§ Work instruction
Scan the lines below for "without" and copy the matches.

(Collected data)
-=-=-=-=-

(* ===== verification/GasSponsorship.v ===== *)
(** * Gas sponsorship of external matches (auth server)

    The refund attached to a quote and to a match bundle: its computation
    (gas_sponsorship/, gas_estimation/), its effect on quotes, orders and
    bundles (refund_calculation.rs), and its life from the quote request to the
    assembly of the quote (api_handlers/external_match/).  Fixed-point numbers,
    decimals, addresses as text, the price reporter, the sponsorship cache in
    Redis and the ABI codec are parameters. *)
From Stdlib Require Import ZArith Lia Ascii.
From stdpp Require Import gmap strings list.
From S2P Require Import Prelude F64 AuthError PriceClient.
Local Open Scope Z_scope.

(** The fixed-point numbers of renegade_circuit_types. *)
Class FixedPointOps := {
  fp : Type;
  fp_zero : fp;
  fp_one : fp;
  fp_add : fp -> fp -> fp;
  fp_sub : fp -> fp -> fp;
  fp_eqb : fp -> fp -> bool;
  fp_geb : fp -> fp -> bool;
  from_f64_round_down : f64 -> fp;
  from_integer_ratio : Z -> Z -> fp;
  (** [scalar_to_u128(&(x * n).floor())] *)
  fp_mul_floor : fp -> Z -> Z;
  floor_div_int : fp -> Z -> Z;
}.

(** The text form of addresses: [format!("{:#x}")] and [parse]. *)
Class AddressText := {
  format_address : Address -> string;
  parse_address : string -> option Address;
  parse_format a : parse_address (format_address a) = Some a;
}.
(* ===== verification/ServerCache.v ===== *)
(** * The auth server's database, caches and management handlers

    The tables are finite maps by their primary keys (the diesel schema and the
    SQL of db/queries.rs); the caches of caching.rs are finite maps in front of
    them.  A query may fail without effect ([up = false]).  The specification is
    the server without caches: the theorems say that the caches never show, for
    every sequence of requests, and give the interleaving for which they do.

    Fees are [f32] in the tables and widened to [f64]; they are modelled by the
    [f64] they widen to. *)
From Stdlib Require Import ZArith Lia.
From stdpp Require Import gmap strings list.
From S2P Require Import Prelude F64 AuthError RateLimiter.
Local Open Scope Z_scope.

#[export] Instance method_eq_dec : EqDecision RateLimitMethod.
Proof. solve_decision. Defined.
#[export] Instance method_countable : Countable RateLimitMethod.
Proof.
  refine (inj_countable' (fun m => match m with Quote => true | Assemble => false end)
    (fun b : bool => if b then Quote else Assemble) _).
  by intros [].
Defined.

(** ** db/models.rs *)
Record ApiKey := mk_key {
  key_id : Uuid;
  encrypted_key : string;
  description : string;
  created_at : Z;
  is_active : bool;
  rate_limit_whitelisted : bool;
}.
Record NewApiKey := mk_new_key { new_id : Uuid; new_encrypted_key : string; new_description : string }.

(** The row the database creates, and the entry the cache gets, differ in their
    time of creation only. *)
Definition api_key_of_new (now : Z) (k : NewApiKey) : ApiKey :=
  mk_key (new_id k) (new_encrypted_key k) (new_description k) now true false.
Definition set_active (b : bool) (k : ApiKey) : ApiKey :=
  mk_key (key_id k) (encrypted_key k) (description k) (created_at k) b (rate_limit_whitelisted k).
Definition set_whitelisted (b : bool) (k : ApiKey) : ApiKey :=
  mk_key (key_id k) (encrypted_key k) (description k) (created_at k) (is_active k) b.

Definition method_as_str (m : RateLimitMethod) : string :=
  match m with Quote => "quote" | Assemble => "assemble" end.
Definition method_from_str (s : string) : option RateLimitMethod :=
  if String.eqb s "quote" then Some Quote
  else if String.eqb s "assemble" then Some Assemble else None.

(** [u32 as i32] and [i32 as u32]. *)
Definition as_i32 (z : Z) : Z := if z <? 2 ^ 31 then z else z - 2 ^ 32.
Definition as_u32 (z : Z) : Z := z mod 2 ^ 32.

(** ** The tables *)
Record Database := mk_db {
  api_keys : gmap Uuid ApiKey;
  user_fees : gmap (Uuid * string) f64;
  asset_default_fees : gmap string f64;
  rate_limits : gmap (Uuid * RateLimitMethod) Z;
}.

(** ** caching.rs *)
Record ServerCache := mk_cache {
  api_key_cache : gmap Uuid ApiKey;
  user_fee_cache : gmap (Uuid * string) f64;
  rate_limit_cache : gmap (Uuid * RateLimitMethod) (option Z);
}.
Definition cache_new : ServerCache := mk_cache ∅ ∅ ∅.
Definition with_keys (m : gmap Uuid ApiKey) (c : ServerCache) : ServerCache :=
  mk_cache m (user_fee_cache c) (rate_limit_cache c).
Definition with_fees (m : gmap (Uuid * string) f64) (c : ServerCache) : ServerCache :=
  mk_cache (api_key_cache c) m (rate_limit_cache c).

-=-=-=-=-

§ Exercise answer
    them.  A query may fail without effect ([up = false]).  The specification is
    the server without caches: the theorems say that the caches never show, for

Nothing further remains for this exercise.